Repeat every entry below exactly as given.

● Collected data
----

(* ===== verification/MachineRun.v ===== *)
(** * Running machines

    Invariants of [MachineInstance.system_step]: in every interleaving of
    callers and workers no task is undefined, every event that was taken is
    settled exactly once, at most one is in hand, and the state moves along
    the transitions of the machine. *)

From Stdlib Require Import String.
From S2P Require Import Prelude World TypeIdentity Machine Mailbox MachineInstance MachineSelect.
Local Open Scope Z_scope.

Implicit Types (s : cflow_machine_instance_impl) (c : instance_control) (n : instance_counters) (d : instance_data).

(** ** The weight of tasks *)

(** The task holds the event the worker has received. *)
Definition hand (t : task) : Z :=
  match t with
  | KAccept _ _ | KSelect _ _ | KSelected _ _ _ | KActed _ _ _ | KEmitCheck _ _ _ | KEmit _ _ _ | KCommit _ _ _
  | KFail _ true => 1
  | _ => 0
  end.
(** ... and it has been counted. *)
Definition flight (t : task) : Z := match t with KAccept _ _ => 0 | _ => hand t end.
(** The task may come to hold one. *)
Definition turn (t : task) : Z := match t with KWorker | KLoop _ | KReceive _ => 1 | _ => hand t end.

Definition work (f : task → Z) (l : list task) : Z := foldr (λ t x, f t + x) 0 l.

Lemma work_app f l1 l2 : work f (l1 ++ l2) = work f l1 + work f l2.
Proof. unfold work. induction l1; cbn [foldr app]; lia. Qed.

Lemma work_idle f l : Forall (λ t, f t = 0) l → work f l = 0.
Proof. unfold work. induction 1; cbn [foldr]; lia. Qed.

Lemma weight_order t : 0 <= flight t <= hand t ∧ hand t <= turn t <= 1.
Proof. destruct t; cbn; try lia. destruct settle_current_event; lia. Qed.

Lemma work_order l : 0 <= work flight l <= work hand l ∧ work hand l <= work turn l.
Proof. induction l as [|t l IH]; [done|]. pose proof (weight_order t). unfold work in *. cbn [foldr]. lia. Qed.

Lemma work_rest t l : work turn (t :: l) <= 1 → turn t = 1 → Forall (λ t, turn t = 0) l.
Proof.
  intros H1 H2. assert (work turn l <= 0) as H by (unfold work in *; cbn in H1; lia). clear H1 H2.
  induction l as [|x l IH]; constructor; unfold work in *; cbn [foldr] in H; pose proof (weight_order x);
    pose proof (work_order l); unfold work in *; [lia|apply IH; lia].
Qed.

Lemma mailbox_wakes_idle f l : f KMailboxWake = 0 → work f (mailbox_wakes l) = 0.
Proof. intros H. apply work_idle. unfold mailbox_wakes. apply Forall_fmap, Forall_true. intros x. exact H. Qed.

(** The events that have come to an end. *)
Definition settled n : Z := co_completed n + co_failed n + co_cancelled_in_flight n.

Record counters_ok n : Prop := {
  ok_completed : 0 <= co_completed n;
  ok_failed : 0 <= co_failed n;
  ok_cancelled : 0 <= co_cancelled_in_flight n
}.

(** The mailbox of an instance and its queue; a machine without events has
    none. *)
Definition mailbox_holds (E : list cflow_event_type) (m : option cflow_mailbox_impl) (b : box) : Prop :=
  match m with
  | Some m => represents m b ∧ mb_schema m = E
  | None => E = [] ∧ b = empty_box
  end.

Lemma holds_received E m b : mailbox_holds E m b → 0 <= bx_received b.
Proof. destruct m; [intros [[_ _ _ _ _ _ _ _ _ [_ _ H _ _]] _]; lia|by intros [_ ->]]. Qed.

Section Run.
Context (cn : instance_config) (S : list cflow_machine_state) (E : list cflow_event_type)
  (G : list cflow_machine_guard) (A : list cflow_machine_action) (T : list cflow_machine_transition) (sc oc : Z).
Context (Hsu : setup_ok cn S E G A T sc oc).

(** ** What the worker knows *)

Record data_ok d : Prop := {
  do_state : da_state d ∈ S;
  do_value : blen (da_state_value d) = sc;
  do_target : blen (da_target_value d) = sc;
  do_event : cn_event_capacity cn <= blen (da_event_value d);
  do_observation : blen (da_observation_value d) = oc
}.

(** A transition of the current state whose guard holds. *)
Definition chosen d (t : cflow_machine_transition) : Prop :=
  t ∈ T ∧ t_source t = s_id (da_state d) ∧ guard_says cn d t = Some true.

(** The buffers hold what the action of the transition made of the state and
    the event; a plain transition keeps the value. *)
Definition prepared d (t : cflow_machine_transition) (action : option cflow_machine_action) : Prop :=
  match action with
  | None => t_action t = 0 ∧ ∃ size, value_size (da_state d) = Some size ∧
      slice (da_target_value d) 0 size = slice (da_state_value d) 0 size
  | Some a => a ∈ A ∧ a_id a = t_action t ∧ ∃ b fn target observation, b ∈ cn_actions cn ∧ ab_id b = t_action t ∧
      ab_fn b = Some fn ∧ let r := fn (da_state_value d) (da_event_value d) target observation in
      ar_ok r = true ∧ da_target_value d = ar_target r ∧
      (a_observation a ≠ CFLOW_MACHINE_ACTION_NONE → da_observation_value d = ar_observation r)
  end.

(** The commit that is due. *)
Definition due_commit d (target : cflow_machine_state) (action : option cflow_machine_action) : Prop :=
  ∃ t, chosen d t ∧ prepared d t action ∧ target ∈ S ∧ s_id target = t_target t.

----

● TASK RESULT
(* ===== verification/MachineRun.v ===== *)
(** * Running machines

    Invariants of [MachineInstance.system_step]: in every interleaving of
    callers and workers no task is undefined, every event that was taken is
    settled exactly once, at most one is in hand, and the state moves along
    the transitions of the machine. *)

From Stdlib Require Import String.
From S2P Require Import Prelude World TypeIdentity Machine Mailbox MachineInstance MachineSelect.
Local Open Scope Z_scope.

Implicit Types (s : cflow_machine_instance_impl) (c : instance_control) (n : instance_counters) (d : instance_data).

(** ** The weight of tasks *)

(** The task holds the event the worker has received. *)
Definition hand (t : task) : Z :=
  match t with
  | KAccept _ _ | KSelect _ _ | KSelected _ _ _ | KActed _ _ _ | KEmitCheck _ _ _ | KEmit _ _ _ | KCommit _ _ _
  | KFail _ true => 1
  | _ => 0
  end.
(** ... and it has been counted. *)
Definition flight (t : task) : Z := match t with KAccept _ _ => 0 | _ => hand t end.
(** The task may come to hold one. *)
Definition turn (t : task) : Z := match t with KWorker | KLoop _ | KReceive _ => 1 | _ => hand t end.

Definition work (f : task → Z) (l : list task) : Z := foldr (λ t x, f t + x) 0 l.

Lemma work_app f l1 l2 : work f (l1 ++ l2) = work f l1 + work f l2.
Proof. unfold work. induction l1; cbn [foldr app]; lia. Qed.

Lemma work_idle f l : Forall (λ t, f t = 0) l → work f l = 0.
Proof. unfold work. induction 1; cbn [foldr]; lia. Qed.

Lemma weight_order t : 0 <= flight t <= hand t ∧ hand t <= turn t <= 1.
Proof. destruct t; cbn; try lia. destruct settle_current_event; lia. Qed.

Lemma work_order l : 0 <= work flight l <= work hand l ∧ work hand l <= work turn l.
Proof. induction l as [|t l IH]; [done|]. pose proof (weight_order t). unfold work in *. cbn [foldr]. lia. Qed.

Lemma work_rest t l : work turn (t :: l) <= 1 → turn t = 1 → Forall (λ t, turn t = 0) l.
Proof.
  intros H1 H2. assert (work turn l <= 0) as H by (unfold work in *; cbn in H1; lia). clear H1 H2.
  induction l as [|x l IH]; constructor; unfold work in *; cbn [foldr] in H; pose proof (weight_order x);
    pose proof (work_order l); unfold work in *; [lia|apply IH; lia].
Qed.

Lemma mailbox_wakes_idle f l : f KMailboxWake = 0 → work f (mailbox_wakes l) = 0.
Proof. intros H. apply work_idle. unfold mailbox_wakes. apply Forall_fmap, Forall_true. intros x. exact H. Qed.

(** The events that have come to an end. *)
Definition settled n : Z := co_completed n + co_failed n + co_cancelled_in_flight n.

Record counters_ok n : Prop := {
  ok_completed : 0 <= co_completed n;
  ok_failed : 0 <= co_failed n;
  ok_cancelled : 0 <= co_cancelled_in_flight n
}.

(** The mailbox of an instance and its queue; a machine without events has
    none. *)
Definition mailbox_holds (E : list cflow_event_type) (m : option cflow_mailbox_impl) (b : box) : Prop :=
  match m with
  | Some m => represents m b ∧ mb_schema m = E
  | None => E = [] ∧ b = empty_box
  end.

Lemma holds_received E m b : mailbox_holds E m b → 0 <= bx_received b.
Proof. destruct m; [intros [[_ _ _ _ _ _ _ _ _ [_ _ H _ _]] _]; lia|by intros [_ ->]]. Qed.

Section Run.
Context (cn : instance_config) (S : list cflow_machine_state) (E : list cflow_event_type)
  (G : list cflow_machine_guard) (A : list cflow_machine_action) (T : list cflow_machine_transition) (sc oc : Z).
Context (Hsu : setup_ok cn S E G A T sc oc).

(** ** What the worker knows *)

Record data_ok d : Prop := {
  do_state : da_state d ∈ S;
  do_value : blen (da_state_value d) = sc;
  do_target : blen (da_target_value d) = sc;
  do_event : cn_event_capacity cn <= blen (da_event_value d);
  do_observation : blen (da_observation_value d) = oc
}.

(** A transition of the current state whose guard holds. *)
Definition chosen d (t : cflow_machine_transition) : Prop :=
  t ∈ T ∧ t_source t = s_id (da_state d) ∧ guard_says cn d t = Some true.

(** The buffers hold what the action of the transition made of the state and
    the event; a plain transition keeps the value. *)
Definition prepared d (t : cflow_machine_transition) (action : option cflow_machine_action) : Prop :=
  match action with
  | None => t_action t = 0 ∧ ∃ size, value_size (da_state d) = Some size ∧
      slice (da_target_value d) 0 size = slice (da_state_value d) 0 size
  | Some a => a ∈ A ∧ a_id a = t_action t ∧ ∃ b fn target observation, b ∈ cn_actions cn ∧ ab_id b = t_action t ∧
      ab_fn b = Some fn ∧ let r := fn (da_state_value d) (da_event_value d) target observation in
      ar_ok r = true ∧ da_target_value d = ar_target r ∧
      (a_observation a ≠ CFLOW_MACHINE_ACTION_NONE → da_observation_value d = ar_observation r)
  end.

(** The commit that is due. *)
Definition due_commit d (target : cflow_machine_state) (action : option cflow_machine_action) : Prop :=
  ∃ t, chosen d t ∧ prepared d t action ∧ target ∈ S ∧ s_id target = t_target t.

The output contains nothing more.